(** * web_network.py: the table-to-graph pipeline of [create_web_network]

    A shallow embedding of [src/docs/web_network.py].  The function reads a
    table of (gene, tissue, PCC) rows, keeps the rows with [PCC >= 0.8],
    builds a three-tier [networkx.Graph] (central node, tissue nodes, gene
    nodes), lays the nodes out in the plane, and serialises nodes and edges
    into an HTML document.

    Numbers.  A PCC score is a rational ([Q]): the filter, the sort and the
    edge weight [pcc * 3] are exact on it.  Coordinates are real numbers
    ([R]), the idealisation of the floating-point results of [math.cos],
    [np.sin] and friends.

    Dictionaries.  Python dictionaries keep insertion order and the code
    iterates over them ([G.nodes()], [G.edges()]), so they are association
    lists with update in place. *)

From Stdlib Require Import List String Ascii Bool Arith PeanoNat Lia.
From Stdlib Require Import QArith Qreals Reals Lra Permutation Sorted.
From Stdlib Require Import DecimalString.
Import ListNotations.

Close Scope Q_scope.
Close Scope R_scope.
Open Scope string_scope.
Open Scope list_scope.
Open Scope nat_scope.

(* ================================================================== *)
(** ** Insertion-ordered dictionaries *)

Module Dict.

Abbreviation t V := (list (string * V)) (only parsing).

Section Ops.
Context {V : Type}.

(** [d.get(k)] *)
Fixpoint get (k : string) (d : t V) : option V :=
    match d with
    | [] => None
    | (k', v) :: rest => if String.eqb k k' then Some v else get k rest
    end.

(** [k in d] *)
Definition mem (k : string) (d : t V) : bool :=
    match get k d with Some _ => true | None => false end.

(** [d[k] = v]: an existing key keeps its place, a new key goes last. *)
Fixpoint set (k : string) (v : V) (d : t V) : t V :=
    match d with
    | [] => [(k, v)]
    | (k', v') :: rest =>
        if String.eqb k k' then (k', v) :: rest else (k', v') :: set k v rest
    end.

Definition keys (d : t V) : list string := map fst d.

(** [d.get(k, default)] *)
Definition get_default (k : string) (default : V) (d : t V) : V :=
    match get k d with Some v => v | None => default end.
End Ops.

End Dict.

(* ================================================================== *)
(** ** The part of [networkx.Graph] the script uses *)

Inductive NodeType : Type := Central | Tissue | Gene.

Definition NodeType_eqb (a b : NodeType) : bool :=
  match a, b with
  | Central, Central | Tissue, Tissue | Gene, Gene => true
  | _, _ => false
  end.

(** The attribute dictionary of a node: the four keys the script ever
    writes, each present or absent. *)
Record NodeAttrs : Type := mkAttrs {
  node_type  : option NodeType;
  gene_count : option nat;
  attr_pcc   : option Q;
  attr_tissue : option string
}.

Definition no_attrs : NodeAttrs := mkAttrs None None None None.

Definition override {A : Type} (old new : option A) : option A :=
  match new with Some _ => new | None => old end.

(** [old.update(new)] *)
Definition update_attrs (old new : NodeAttrs) : NodeAttrs :=
  mkAttrs (override (node_type old) (node_type new))
          (override (gene_count old) (gene_count new))
          (override (attr_pcc old) (attr_pcc new))
          (override (attr_tissue old) (attr_tissue new)).

(** [_node] maps a node to its attributes, [_adj] maps a node to its
    neighbours, each neighbour to the edge's [weight]. *)
Record Graph : Type := mkGraph {
  g_node : Dict.t NodeAttrs;
  g_adj  : Dict.t (Dict.t Q)
}.

Definition empty_graph : Graph := mkGraph [] [].

(** [n in G] *)
Definition has_node (n : string) (G : Graph) : bool := Dict.mem n (g_node G).

(** [G.add_node(n, **attrs)] *)
Definition add_node (n : string) (attrs : NodeAttrs) (G : Graph) : Graph :=
  match Dict.get n (g_node G) with
  | None =>
      mkGraph (Dict.set n (update_attrs no_attrs attrs) (g_node G))
              (Dict.set n [] (g_adj G))
  | Some old =>
      mkGraph (Dict.set n (update_attrs old attrs) (g_node G)) (g_adj G)
  end.

Definition neighbours (n : string) (adj : Dict.t (Dict.t Q)) : Dict.t Q :=
  Dict.get_default n [] adj.

(** [G.add_edge(u, v, weight=w)]: missing end points are created without
    attributes; the edge is stored under both end points; an existing edge
    has its weight overwritten. *)
Definition add_edge (u v : string) (w : Q) (G : Graph) : Graph :=
  let G1 := if has_node u G then G
            else mkGraph (Dict.set u no_attrs (g_node G)) (Dict.set u [] (g_adj G)) in
  let G2 := if has_node v G1 then G1
            else mkGraph (Dict.set v no_attrs (g_node G1)) (Dict.set v [] (g_adj G1)) in
  let adj1 := Dict.set u (Dict.set v w (neighbours u (g_adj G2))) (g_adj G2) in
  let adj2 := Dict.set v (Dict.set u w (neighbours v adj1)) adj1 in
  mkGraph (g_node G2) adj2.

(** [G.nodes()] *)
Definition nodes (G : Graph) : list string := Dict.keys (g_node G).

(** [G.nodes[n]] *)
Definition node_attrs (n : string) (G : Graph) : NodeAttrs :=
  Dict.get_default n no_attrs (g_node G).

(** [G.edges[(u, v)].get('weight', 1)], and whether the edge is there. *)
Definition edge_weight (u v : string) (G : Graph) : option Q :=
  Dict.get v (neighbours u (g_adj G)).

Definition has_edge (u v : string) (G : Graph) : bool :=
  match edge_weight u v G with Some _ => true | None => false end.

(** [G.edges()]: every node in turn, each of its neighbours that has not
    been visited as a node before. *)
Fixpoint edges_from (seen : list string) (adj : Dict.t (Dict.t Q))
  : list (string * string) :=
  match adj with
  | [] => []
  | (n, nbrs) :: rest =>
      map (fun nbr => (n, nbr))
          (filter (fun nbr => negb (existsb (String.eqb nbr) seen)) (Dict.keys nbrs))
      ++ edges_from (n :: seen) rest
  end.

Definition edges (G : Graph) : list (string * string) := edges_from [] (g_adj G).

(* ================================================================== *)
(** ** The input table *)

(** One row of the table as [iterrows] yields it: the index label [idx]
    (the row's number in the file, kept by filtering, sorting and [head])
    and the three columns the script reads. *)
Record Row : Type := mkRow {
  idx         : nat;
  gene_symbol : string;
  tumor       : string;
  pcc         : Q
}.

(** What [pd.read_csv] returns: the column names found in the file and the
    rows.  A field of a row is read only after its column has been found. *)
Record DataFrame : Type := mkDataFrame {
  columns : list string;
  rows    : list Row
}.

(** [read_csv] labels the rows 0, 1, 2, ... *)
Fixpoint range_index (start : nat) (l : list (string * string * Q)) : list Row :=
  match l with
  | [] => []
  | (g, t, p) :: rest => mkRow start g t p :: range_index (S start) rest
  end.

Definition has_column (c : string) (df : DataFrame) : bool :=
  existsb (String.eqb c) (columns df).

Definition threshold : Q := 0.8%Q.

(** [df[df['PCC'] >= 0.8]] *)
Definition filter_pcc (l : list Row) : list Row :=
  filter (fun r => Qle_bool threshold (pcc r)) l.

(** [Series.unique()]: the distinct values in order of first appearance. *)
Fixpoint unique_from (seen : list string) (l : list string) : list string :=
  match l with
  | [] => []
  | x :: rest =>
      if existsb (String.eqb x) seen then unique_from seen rest
      else x :: unique_from (x :: seen) rest
  end.

Definition unique (l : list string) : list string := unique_from [] l.

(** [Counter(values)[k]] *)
Definition Counter (values : list string) (k : string) : nat :=
  count_occ string_dec values k.

(** [filtered_df[filtered_df['Tumor'] == tissue]] *)
Definition rows_of_tissue (tissue : string) (l : list Row) : list Row :=
  filter (fun r => String.eqb (tumor r) tissue) l.

(** [DataFrame.sort_values('PCC', ascending=False)].  The call leaves the
    sort kind at pandas' default, which promises a rearrangement of the rows
    in descending PCC and nothing about the order of rows of equal PCC. *)
Class SortValues : Type := mkSortValues {
  sort_values : list Row -> list Row;
  sort_values_perm : forall l, Permutation (sort_values l) l;
  sort_values_sorted :
    forall l, StronglySorted (fun a b => (pcc b <= pcc a)%Q) (sort_values l)
}.
(** * fastify-project: the balance ledger and the catalog cache pipeline

    A shallow embedding of
      - [UserService.deductBalance]      (src/service/user.service.ts),
      - the [UsersRepository] methods it calls
                                         (src/repository/users.repository.ts),
      - [UserController.simpleBuyItem]   (src/controller/skin.controller.ts),
      - [fetchItems]                     (src/workers/skin.worker.js),
      - [SkinService.getSkinsByWorker]   (src/service/skin.service.ts),
    followed by the properties of the specification that concern them. *)

From Stdlib Require Import ZArith QArith Bool Lia.
From Stdlib Require Import Ascii.
From stdpp Require Import gmap strings list fin_maps pretty.

Local Open Scope string_scope.
Local Open Scope Z_scope.

(** ** Numbers

    The numbers that reach the ledger are the [balance INT] column of the
    [users] table and the [userId] and [amount] fields of a request body.
    Finite numbers are integers here; the three values of a JS number that
    are not finite are kept, because [!x], [isNaN], [<], [<=] and [-] treat
    them apart. *)
Module Num.

Inductive jsnum : Type :=
| Fin (z : Z)
| PInf
| NInf
| NaN.

#[global] Instance jsnum_eq_dec : EqDecision jsnum.
Proof. solve_decision. Defined.

(** [isNaN(x)] *)
Definition isNaN (x : jsnum) : bool :=
  match x with NaN => true | _ => false end.

(** [Boolean(x)]: [0] and [NaN] are the falsy numbers. *)
Definition truthy (x : jsnum) : bool :=
  match x with
  | Fin z => negb (z =? 0)
  | NaN => false
  | PInf | NInf => true
  end.

(** [x < y]; any comparison with [NaN] is [false]. *)
Definition lt (x y : jsnum) : bool :=
  match x, y with
  | NaN, _ | _, NaN => false
  | Fin a, Fin b => a <? b
  | NInf, NInf => false
  | NInf, _ => true
  | _, NInf => false
  | PInf, _ => false
  | Fin _, PInf => true
  end.

(** [x <= y] *)
Definition le (x y : jsnum) : bool :=
  match x, y with
  | NaN, _ | _, NaN => false
  | Fin a, Fin b => a <=? b
  | NInf, _ => true
  | _, PInf => true
  | PInf, _ => false
  | Fin _, NInf => false
  end.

EXERCISE DESCRIPTION
The answer should consist of the lines from the one with "Fin b => a <? b" through the last line of the entries, duplicated exactly and nothing more.

WRITTEN SOLUTION
  | Fin a, Fin b => a <? b
  | NInf, NInf => false
  | NInf, _ => true
  | _, NInf => false
  | PInf, _ => false
  | Fin _, PInf => true
  end.

(** [x <= y] *)
Definition le (x y : jsnum) : bool :=
  match x, y with
  | NaN, _ | _, NaN => false
  | Fin a, Fin b => a <=? b
  | NInf, _ => true
  | _, PInf => true
  | PInf, _ => false
  | Fin _, NInf => false
  end.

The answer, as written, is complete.